Indian law now imposes obligations for breach reporting and user notifications under DPDPA, but their effective implementation will be key to safeguarding biometric privacy.

8. Sector-Specific Guidelines and Authentication Norms
Various Indian regulators have also issued guidelines governing biometric authentication in their respective sectors.

  • RBI: Permits Aadhaar-based eKYC but mandates secure processing and data retention norms.

  • SEBI: Allows biometric video KYC under strict encryption and recording rules.

  • TRAI: Requires telecom providers to use biometric eKYC only with consent and proper authorization.

  • Ministry of Civil Aviation: Under DigiYatra, facial recognition must be opt-in, and data must be encrypted and deleted after travel.
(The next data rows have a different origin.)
Lemma knn_filled (fuel : nat) :
  forall I first last b U,
    last - first <= fuel -> I < K ->
    NoDup U -> (forall x, In x U -> ~ first <= x < last) ->
    filled b U ->
    filled (value_of (KNN fuel I first last value b))
      (seq first (last - first) ++ U).
Proof.
  induction fuel as [|fuel IH]; intros I first last b U Hfuel HI HU Hout Hb;
    cbn [detail.knn];
    destruct (last - first) as [|[|n]] eqn:Elen;
    try (rewrite value_of_ret; exact Hb); try lia.
  - rewrite value_of_bind, value_of_ret, value_of_deref. cbn [seq app].
    apply filled_add; [|exact Hb]. intros Hin. apply (Hout first Hin). lia.
  - cbv zeta. rewrite <- Elen.
    pose proof (find_pivot_bounds data past_end I first last ltac:(lia))
      as Hpiv.
    rewrite !value_of_bind, value_of_deref.
    set (pivot := value_of (detail.find_pivot data past_end I first last))
      in *.
    set (pv := nth pivot data past_end).
    set (J := detail.incr_wrap K I).
    assert (HJ : J < K) by (apply incr_wrap_lt; lia).
    set (b1 := detail.add (detail.l2dist K pv value) pivot b).
    assert (Hb1 : filled b1 (pivot :: U)).
    { apply filled_add; [|exact Hb]. intros Hin. apply (Hout pivot Hin). lia. }
    assert (HU1 : NoDup (pivot :: U)).
    { constructor; [|exact HU]. intros Hin. apply (Hout pivot Hin). lia. }
    set (Lr := seq first (pivot - first)).
    set (Rr := seq (S pivot) (last - S pivot)).
    rewrite (seq_split_at K K_pos first last pivot Hpiv). fold Lr Rr.
    assert (HLr : forall x, In x Lr <-> first <= x < pivot)
      by (intros x; unfold Lr; rewrite in_seq; lia).
    assert (HRr : forall x, In x Rr <-> S pivot <= x < last)
      by (intros x; unfold Rr; rewrite in_seq; lia).
    destruct Hb as (Hord & _ & _ & Hlenb).
    assert (Hcap : length (detail.q b) <= detail.m_n b) by lia.
    destruct (detail.less_nth I value pv) eqn:Eside.
    + (* the range before the pivot first *)
      pose proof (knn_pruned_full fuel I J first pivot pivot b HI Hord Hcap)
        as Hpruned.
      cbv zeta in Hpruned. fold pv b1 in Hpruned.
      assert (Hb2 : filled (value_of (KNN fuel J first pivot value b1))
                      (Lr ++ pivot :: U)).
      { apply IH; try assumption; [lia|].
        intros x [<-|Hx]; [lia|]. intros Hr. apply (Hout x Hx). lia. }
      set (b2 := value_of (KNN fuel J first pivot value b1)) in *.
      destruct (abs_le (get I value - get I pv) (detail.max_key b2))
        eqn:Etest.
      * apply (filled_perm _ (Rr ++ Lr ++ pivot :: U)); [apply perm_far_right|].
        apply IH; try assumption; [lia| |].
        -- apply NoDup_app; [apply seq_NoDup|exact HU1|].
           intros x Hx [<-|Hin]; [apply HLr in Hx; lia|].
           apply HLr in Hx. apply (Hout x Hin). lia.
        -- intros x Hx Hr. apply in_app_or in Hx.
           destruct Hx as [Hx|[<-|Hx]]; [apply HLr in Hx; lia|lia|].
           apply (Hout x Hx). lia.
      * rewrite value_of_ret.
        apply (filled_perm _ (Rr ++ Lr ++ pivot :: U)); [apply perm_far_right|].
        apply filled_skip; [|exact Hb2]. now apply Hpruned.
    + (* the range behind the pivot first *)
      pose proof (knn_pruned_full fuel I J (S pivot) last pivot b HI Hord
                    Hcap) as Hpruned.
      cbv zeta in Hpruned. fold pv b1 in Hpruned.
      assert (Hb2 : filled (value_of (KNN fuel J (S pivot) last value b1))
                      (Rr ++ pivot :: U)).
      { apply IH; try assumption; [lia|].
        intros x [<-|Hx]; [lia|]. intros Hr. apply (Hout x Hx). lia. }
      set (b2 := value_of (KNN fuel J (S pivot) last value b1)) in *.
      destruct (abs_le (get I value - get I pv) (detail.max_key b2))
        eqn:Etest.
      * apply (filled_perm _ (Lr ++ Rr ++ pivot :: U)); [apply perm_far_left|].
        apply IH; try assumption; [lia| |].
        -- apply NoDup_app; [apply seq_NoDup|exact HU1|].
           intros x Hx [<-|Hin]; [apply HRr in Hx; lia|].
           apply HRr in Hx. apply (Hout x Hin). lia.
        -- intros x Hx Hr. apply in_app_or in Hx.
           destruct Hx as [Hx|[<-|Hx]]; [apply HRr in Hx; lia|lia|].
           apply (Hout x Hx). lia.
      * rewrite value_of_ret.
        apply (filled_perm _ (Lr ++ Rr ++ pivot :: U)); [apply perm_far_left|].
        apply filled_skip; [|exact Hb2]. now apply Hpruned.
Qed.

Lemma knn_reads (fuel : nat) :
  forall I first last b,
    Forall (fun x => first <= x < last)
      (reads_of (KNN fuel I first last value b)).
Proof.
  induction fuel as [|fuel IH]; intros I first last b;
    cbn [detail.knn];
    destruct (last - first) as [|[|n]] eqn:Elen;
    try (rewrite reads_of_ret; constructor);
    try (rewrite reads_of_bind, reads_of_ret, reads_of_deref;
         constructor; [lia|constructor]).
  cbv zeta.
  pose proof (find_pivot_bounds data past_end I first last ltac:(lia))
    as Hpiv.
  pose proof (find_pivot_reads data past_end I first last ltac:(lia)) as Hpr.
  rewrite !reads_of_bind, ?value_of_bind, reads_of_deref, ?value_of_deref.
  set (pivot := value_of (detail.find_pivot data past_end I first last)) in *.
  assert (HL : forall b', Forall (fun x => first <= x < last)
                 (reads_of (KNN fuel (detail.incr_wrap K I) first pivot value
                              b')))
    by (intros b'; eapply Forall_range_weaken; [| |apply IH]; lia).
  assert (HR : forall b', Forall (fun x => first <= x < last)
                 (reads_of (KNN fuel (detail.incr_wrap K I) (S pivot) last
                              value b')))
    by (intros b'; eapply Forall_range_weaken; [| |apply IH]; lia).
  apply Forall_app. split; [exact Hpr|].
  constructor; [lia|].
  destruct (detail.less_nth I value (nth pivot data past_end)).
  - apply Forall_app. split; [apply HL|].
    destruct (abs_le _ _); [apply HR|rewrite reads_of_ret; constructor].
  - apply Forall_app. split; [apply HR|].
    destruct (abs_le _ _); [apply HL|rewrite reads_of_ret; constructor].
Qed.

Lemma reads_of_copy_loop (l : list (double * nat)) :
  reads_of (detail.copy_loop data past_end l) = map snd l.
Proof.
  induction l as [|e l IH]; cbn [detail.copy_loop map]; [reflexivity|].
  rewrite !reads_of_bind, reads_of_ret, reads_of_deref, app_nil_r.
  cbn [app]. f_equal. rewrite ?value_of_bind, ?value_of_deref. exact IH.
Qed.

End KnnCount.

(** X17.  On a range of a sequence with integral components within the
    bound [exact_on], whatever their order, [kd_nearest_neighbors] writes
    to its sink the tuples at [min(n, last - first)] pairwise different
    positions of [[first, last)], and dereferences positions of
    [[first, last)] only. *)
Theorem kd_nearest_neighbors_count_and_reads
  (K : nat) (data : list tuple) (past_end : tuple) (first last : nat)
  (value : tuple) (n : nat) :
  0 < K ->
  last <= length data ->
  exact_on K (value :: data) ->
  let m := kd_nearest_neighbors K data past_end first last value n in
  (exists positions,
      value_of m = map (fun p => nth p data past_end) positions
      /\ NoDup positions
      /\ (forall p, In p positions -> first <= p < last)
      /\ length positions = Nat.min n (last - first))
  /\ Forall (fun x => first <= x < last) (reads_of m).
Proof.
  intros HK _ _ m. unfold m, kd_nearest_neighbors.
  rewrite value_of_bind, reads_of_bind. cbv beta.
  assert (H0 : heap_ordered (detail.q (detail.n_best_new n))
               /\ NoDup (map snd (detail.q (detail.n_best_new n)))
               /\ incl (map snd (detail.q (detail.n_best_new n))) []
               /\ length (detail.q (detail.n_best_new n))
                  = Nat.min (detail.m_n (detail.n_best_new n)) (length (@nil nat))).
  { cbn. split; [constructor|]. split; [constructor|].
    split; [intros x []|lia]. }
  pose proof (knn_filled K data past_end value HK (last - first) 0 first last
                (detail.n_best_new n) [] ltac:(lia) HK ltac:(constructor)
                ltac:(intros x []) H0) as (Hord & Hnd & Hincl & Hlen).
  set (b := value_of (detail.knn K data past_end (last - first) 0 first last
                        value (detail.n_best_new n))) in *.
  assert (Hn : detail.m_n b = n) by apply knn_m_n.
  rewrite app_nil_r in Hincl, Hlen. rewrite length_seq, Hn in Hlen.
  assert (Hpos : forall p, In p (map snd (detail.q b)) -> first <= p < last).
  { intros p Hp. apply Hincl, in_seq in Hp. lia. }
  unfold detail.copy. split.
  - exists (map snd (detail.q b)).
    split; [now rewrite value_of_copy_loop, map_map|].
    split; [exact Hnd|]. split; [exact Hpos|].
    now rewrite length_map.
  - apply Forall_app. split; [apply knn_reads; exact HK|].
    rewrite reads_of_copy_loop. apply Forall_forall. exact Hpos.
Qed.

Lemma kd_nearest_neighbors_count_and_reads_witness :
  let data := [[0; 0]; [0; 1]; [1; 0]; [7; 7]]%Z in
  let m := kd_nearest_neighbors 2 data [] 0 3 [1; -1]%Z 5 in
  0 < 2
  /\ 3 <= length data
  /\ exact_on 2 ([1; -1]%Z :: data)
  /\ value_of m = [[0; 1]; [0; 0]; [1; 0]]%Z
  /\ Forall (fun x => 0 <= x < 3) (reads_of m).
Proof.
  assert (Hex : exact_on 2 [[1; -1]; [0; 0]; [0; 1]; [1; 0]; [7; 7]]%Z)
    by (apply exact_on_check; reflexivity).
  split; [lia|]. split; [cbn; lia|]. split; [exact Hex|].
  split; [reflexivity|].
  apply (kd_nearest_neighbors_count_and_reads 2
           [[0; 0]; [0; 1]; [1; 0]; [7; 7]]%Z [] 0 3 [1; -1]%Z 5);
    [lia|cbn; lia|exact Hex].
Defined.

(** ** [lex_sort] *)

Lemma sort_by_sort_post (K : nat) : sort_post K sort_by.
Proof.
  intros l. cbv zeta. split.
  - apply sort_by_perm.
  - intros i j Hij.
    apply (StronglySorted_nth _ _ []
             (sort_by_sorted (detail.kd_less K 0) (kd_less_asym K 0)
                (kd_less_trans K 0) l) i j Hij).
Qed.

(** X19.  [lex_sort] rearranges the sequence into dictionary order: of two
    tuples of the outcome, the earlier one either agrees with the later one
    on all [K] components or is smaller on the first component on which
    they differ. *)
Theorem lex_sort_dictionary_order
  (K : nat) (sort : (tuple -> tuple -> bool) -> list tuple -> list tuple)
  (l : list tuple) :
  0 < K ->
  sort_post K sort ->
  let s := lex_sort K sort l in
  Permutation l s
  /\ forall i j, i < j < length s ->
       components K (nth i s []) = components K (nth j s [])
       \/ exists t,
            t < K
            /\ (get t (nth i s []) < get t (nth j s []))%Z
            /\ forall u, u < t -> get u (nth i s []) = get u (nth j s []).
Proof.
  intros HK Hsort s. destruct (Hsort l) as [Hperm Hsorted].
  fold (lex_sort K sort l) in Hperm, Hsorted. fold s in Hperm, Hsorted.
  split; [exact Hperm|].
  intros i j Hij. specialize (Hsorted i j Hij).
  destruct (detail.kd_less K 0 (nth i s []) (nth j s [])) eqn:Elt.
  - right. unfold detail.kd_less in Elt.
    apply (kd_less__first_difference K (K - 1) 0 _ _ HK) in Elt.
    destruct Elt as (t & Ht & Hlt & Heq).
    exists t. rewrite Nat.add_0_l, Nat.mod_small in Hlt by lia.
    split; [lia|]. split; [exact Hlt|].
    intros u Hu. specialize (Heq u Hu).
    now rewrite Nat.add_0_l, Nat.mod_small in Heq by lia.
  - left. now apply (kd_less_neither_components K HK 0).
Qed.

Lemma lex_sort_dictionary_order_witness :
  let l := [[2; 1]; [1; 9]; [2; 0]; [1; 9]]%Z in
  0 < 2
  /\ sort_post 2 sort_by
  /\ lex_sort 2 sort_by l = [[1; 9]; [1; 9]; [2; 0]; [2; 1]]%Z
  /\ Permutation l (lex_sort 2 sort_by l).
Proof.
  split; [lia|]. split; [apply sort_by_sort_post|]. split; [reflexivity|].
  apply (lex_sort_dictionary_order 2 sort_by
           [[2; 1]; [1; 9]; [2; 0]; [1; 9]]%Z ltac:(lia)
           (sort_by_sort_post 2)).
Defined.

(** X20.  The searches do not need the k-d layout: on the outcome of
    [lex_sort], too, as long as a run of [kd_binary_search] dereferences
    positions of the sequence only, the [kd_lower_bound] it starts with
    returns the leftmost position whose tuple is not below [value] on any
    axis, or [last], and [kd_binary_search] returns true exactly when some
    tuple of the sequence that was sorted agrees with [value] on all [K]
    components. *)
Theorem kd_searches_after_lex_sort
  (K : nat) (sort : (tuple -> tuple -> bool) -> list tuple -> list tuple)
  (l : list tuple) (past_end value : tuple) :
  0 < K ->
  sort_post K sort ->
  let data := lex_sort K sort l in
  let last := length data in
  reads_inside data (kd_binary_search K data past_end 0 last value) ->
  let p := value_of (kd_lower_bound K data past_end 0 last value) in
  p <= last
  /\ (p = last \/ detail.none_less K (nth p data past_end) value = true)
  /\ (forall j, j < p ->
        detail.none_less K (nth j data past_end) value = false)
  /\ (value_of (kd_binary_search K data past_end 0 last value) = true
      <-> exists x, In x l /\ components K x = components K value).
Proof.
  intros HK Hsort data last _ p. destruct (Hsort l) as [Hperm Hsorted].
  fold (lex_sort K sort l) in Hperm, Hsorted. fold data in Hperm, Hsorted.
  assert (Hund : undominated K data).
  { intros i j d Hij Hge.
    apply (kd_less_ge_none_less K HK 0); [exact HK| |exact Hge].
    rewrite (nth_indep data d []), (nth_indep data d (@nil Z)) by lia.
    apply Hsorted. exact Hij. }
  destruct (kd_lower_bound_first_hit K data past_end value Hund)
    as (H1 & H2 & H3).
  destruct (kd_binary_search_exists K data past_end value Hund) as [Hiff _].
  split; [exact H1|]. split; [exact H2|]. split; [exact H3|].
  fold last in Hiff. rewrite Hiff. split.
  - intros (x & Hx & Hvx & Hxv). exists x. split.
    + apply (Permutation_in x (Permutation_sym Hperm) Hx).
    + now apply none_less_both_components.
  - intros (x & Hx & Heq). exists x.
    apply (none_less_both_components K _ _ HK) in Heq.
    split; [apply (Permutation_in x Hperm Hx)|].
    split; apply Heq.
Qed.
(** * Cycle-synchronised logging in the two Zephyr thread demos

    The repository holds two programs, [simple_thread/src/main.c] (three
    workers of different priority that print a status line) and
    [thread_1/src/main.c] (three workers that drive three LEDs).  Both share
    [sync_log_complete_cycle], a counter that prints a blank line once
    three workers have reported.

    The C functions are embedded as interaction trees over the Zephyr calls
    they make: a function body is an [itree zephyrE R], [while (1)] is
    [ITree.forever], and the kernel, the console and the GPIO driver are
    given meaning afterwards by a handler over an explicit [world].  Three
    readings of a tree are used:
    - [calls_of]: the calls one thread makes, whatever the kernel answers;
    - [run]: one thread run alone against the modelled kernel;
    - [sched]: several threads interleaved call by call. *)

From Stdlib Require Import ZArith List String Ascii Bool Lia DecimalString.
From ITree Require Import ITree Eq.Shallow.
Import ListNotations ITreeNotations.
Local Open Scope string_scope.
Local Open Scope list_scope.
Local Open Scope Z_scope.
Local Open Scope itree_scope.

Infix "+++" := String.append (right associativity, at level 60).

(** ** Text written with printk *)

(** The C escape [\n]. *)
Definition LF : string := String "010"%char EmptyString.

(** printk's [%d] conversion of an [int]. *)
Definition fmt_d (n : Z) : string := NilZero.string_of_int (Z.to_int n).

Fixpoint count_LF (s : string) : nat :=
  match s with
  | EmptyString => 0%nat
  | String c s' => ((if Ascii.eqb c "010" then 1 else 0) + count_LF s')%nat
  end.

Fixpoint ends_with_LF (s : string) : bool :=
  match s with
  | EmptyString => false
  | String c EmptyString => Ascii.eqb c "010"
  | String _ s' => ends_with_LF s'
  end.

(** One whole line: a single newline, and it is the last character. *)
Definition whole_line (s : string) : bool :=
  ends_with_LF s && Nat.eqb (count_LF s) 1.

(** ** The Zephyr interface *)

Module Zephyr.

(** Threads are numbered in creation order, [main] being thread 0. *)
Definition tid := nat.

(** Every call the two programs make into the kernel, the console, the GPIO
    driver, and every access to one of the LED demo's global variables
    through its address.  [sync_counter] and [sync_mutex] are the only
    atomic variable and the only mutex, so the calls on them carry no
    address.  [KSleep ms] stands for both [k_sleep(K_MSEC(ms))] and
    [k_msleep(ms)]; [KThreadCreate] keeps the entry point (by name) and
    the priority of [k_thread_create]. *)
Inductive zephyr_call : Type :=
| Printk (text : string)
| KSleep (ms : Z)
| AtomicInc
| AtomicGet
| AtomicSet (v : Z)
| KMutexInit
| KMutexLock
| KMutexUnlock
| KThreadCreate (entry : string) (prio : Z)
| DeviceIsReady (dev : Z)
| GpioPinConfigure (dev pin flags : Z)
| GpioPinSet (dev pin value : Z)
| GpioPinToggle (dev pin : Z)
| GpioPinGet (dev pin : Z)
| Load (x : string)
| Store (x : string) (v : Z).

(** A call answers with a C integer; a [void] function answers 0. *)
Variant zephyrE : Type -> Type :=
| Call (c : zephyr_call) : zephyrE Z.

Definition call (c : zephyr_call) : itree zephyrE Z := ITree.trigger (Call c).
Lemma round_half_even_mono (y y' : R) :
  y <= y' -> (round_half_even y <= round_half_even y')%Z.
Proof.
  intros Hle.
  pose proof (Zfloor_le _ _ Hle) as Hfl.
  destruct (Z.eq_dec (Zfloor y) (Zfloor y')) as [Heq|Hne].
  - unfold round_half_even; cbv zeta. rewrite <- Heq.
    destruct (Rltb (y - IZR (Zfloor y)) (1 / 2)) eqn:H1.
    + destruct (Rltb (y' - IZR (Zfloor y)) (1 / 2));
        [lia | destruct (Rltb (1 / 2) (y' - IZR (Zfloor y)));
               [lia | destruct (Z.even (Zfloor y)); lia]].
    + apply Rltb_false in H1.
      replace (Rltb (y' - IZR (Zfloor y)) (1 / 2)) with false
        by (symmetry; apply Rltb_false; lra).
      destruct (Rltb (1 / 2) (y - IZR (Zfloor y))) eqn:H2.
      * apply Rltb_true in H2.
        replace (Rltb (1 / 2) (y' - IZR (Zfloor y))) with true
          by (symmetry; apply Rltb_true; lra).
        lia.
      * destruct (Rltb (1 / 2) (y' - IZR (Zfloor y)));
          destruct (Z.even (Zfloor y)); lia.
  - pose proof (round_half_even_floor y). pose proof (round_half_even_floor y').
    lia.
Qed.

(** X17.  The radius of the drawn disc is never below [minRadius], is
    at least the scaled radius less half a pixel, and does not shrink when
    the zoom grows (for a scaled radius that is not negative). *)
Theorem disc_radius_bounds
    (referenceRadius : R) (minRadius : Z) (radius zoom zoom' : R) :
  (minRadius <= disc_radius referenceRadius minRadius radius zoom)%Z
  /\ radius * referenceRadius * zoom - 1 / 2
     <= IZR (disc_radius referenceRadius minRadius radius zoom)
  /\ (0 <= radius * referenceRadius -> zoom <= zoom' ->
      (disc_radius referenceRadius minRadius radius zoom
       <= disc_radius referenceRadius minRadius radius zoom')%Z).
Proof.
  unfold disc_radius. split; [lia|]. split.
  - pose proof (round_half_even_near (radius * referenceRadius * zoom)) as [H _].
    apply Rle_trans with (1 := H). apply IZR_le. lia.
  - intros Hr Hz.
    assert (H : radius * referenceRadius * zoom
                <= radius * referenceRadius * zoom') by nra.
    apply round_half_even_mono in H. lia.
Qed.

Lemma disc_radius_bounds_witness :
  (disc_radius JUPITER_RADIUS_AT_ZOOM_ONE 1 (843 / 1000) 1
   <= disc_radius JUPITER_RADIUS_AT_ZOOM_ONE 1 (843 / 1000) 2)%Z.
Proof.
  apply (disc_radius_bounds JUPITER_RADIUS_AT_ZOOM_ONE 1 (843 / 1000) 1 2);
    unfold JUPITER_RADIUS_AT_ZOOM_ONE; lra.
Defined.

(** X18.  Without rings the image is exactly as wide as the disc.  With
    rings, the image is at least as wide as the disc when the last ring is
    at least as large as the planet, and the ellipse of the last ring,
    when it is drawn as an outline, sticks out of the image by at most one
    pixel on the left and not at all on the right. *)
Theorem image_holds_disc_and_rings (rings : list R) (r : Z) :
  (image_side [] r = 2 * r)%Z
  /\ (rings <> [] -> (0 <= r)%Z -> 1 <= last rings 0 ->
      (2 * r <= image_side rings r)%Z)
  /\ (rings <> [] -> (0 <= r)%Z ->
      forall left top w h lw,
        ring_ellipse (image_side rings r) r (last rings 0)
          = ((left, top, w, h), lw) ->
        (lw = 1 -> -1 <= left /\ left + w <= image_side rings r)%Z).
Proof.
  split; [unfold image_side; cbn [length Nat.ltb Nat.leb]; lia|].
  assert (Hside : rings <> [] ->
            image_side rings r
            = Z.max (r + 1) (Zceil (last rings 0 * 2 * IZR r))).
  { intros Hne. unfold image_side. destruct rings; [easy | reflexivity]. }
  split.
  - intros Hne Hr Hl. rewrite (Hside Hne).
    pose proof (Zceil_bound (last rings 0 * 2 * IZR r)) as [_ Hc].
    assert (H0 : 0 <= IZR r) by now apply IZR_le.
    assert (H : IZR (2 * r) <= IZR (Zceil (last rings 0 * 2 * IZR r))).
    { rewrite mult_IZR. nra. }
    apply le_IZR in H. lia.
  - intros Hne Hr left top w h lw Heq Hlw.
    rewrite (Hside Hne) in *.
    set (rho := last rings 0) in *.
    unfold ring_ellipse in Heq; cbv zeta in Heq.
    injection Heq as <- _ <- _ Hw.
    set (k := round_half_even (rho * IZR r)) in *.
    destruct (Z.max (r + 1) k =? r + 1)%Z eqn:Hk; [lia|].
    apply Z.eqb_neq in Hk.
    assert (Hmax : Z.max (r + 1) k = k) by lia. rewrite Hmax.
    pose proof (round_half_even_near (rho * IZR r)) as [Hn1 Hn2]. fold k in Hn1, Hn2.
    pose proof (Zceil_bound (rho * 2 * IZR r)) as [Hc1 Hc2].
    set (c := Zceil (rho * 2 * IZR r)) in *.
    assert (H1 : IZR (2 * k - 1) <= IZR c).
    { rewrite minus_IZR, mult_IZR. lra. }
    assert (H2 : IZR c - 1 < IZR (2 * k + 1)).
    { rewrite plus_IZR, mult_IZR. lra. }
    apply le_IZR in H1.
    assert (H3 : (c - 1 < 2 * k + 1)%Z).
    { apply lt_IZR. rewrite minus_IZR. exact H2. }
    assert (Hm : Z.max (r + 1) c = c) by lia. rewrite Hm.
    split; [|]; Z.div_mod_to_equations; lia.
Qed.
These guidelines demonstrate an evolving multi-sectoral approach to privacy in biometric authentication.

9. Absence of Judicial Remedies and Data Protection Board
While DPDPA provides a legal framework, institutional enforcement remains weak.

  • The Data Protection Board, the enforcement authority under DPDPA, is yet to become fully functional.

  • Users currently have limited redressal options, especially against private entities violating biometric privacy.

  • Courts have often taken a conservative approach, placing national interest above individual privacy in biometric cases.

A strong and independent regulatory body is critical for meaningful enforcement.

Conclusion
Biometric authentication in India is legally permitted but comes with significant privacy implications that demand cautious and lawful implementation. As digital identity becomes indispensable, the challenge lies in balancing technological convenience with individual privacy rights. Indian law—through Aadhaar rules, Supreme Court privacy jurisprudence, and the DPDPA—lays a legal foundation, but gaps remain in enforcement, awareness, and safeguards against misuse. To uphold constitutional privacy rights, India must ensure that biometric authentication systems are voluntary, proportionate, secure, and transparent. Only then can biometric technologies serve their purpose without compromising the fundamental right to privacy.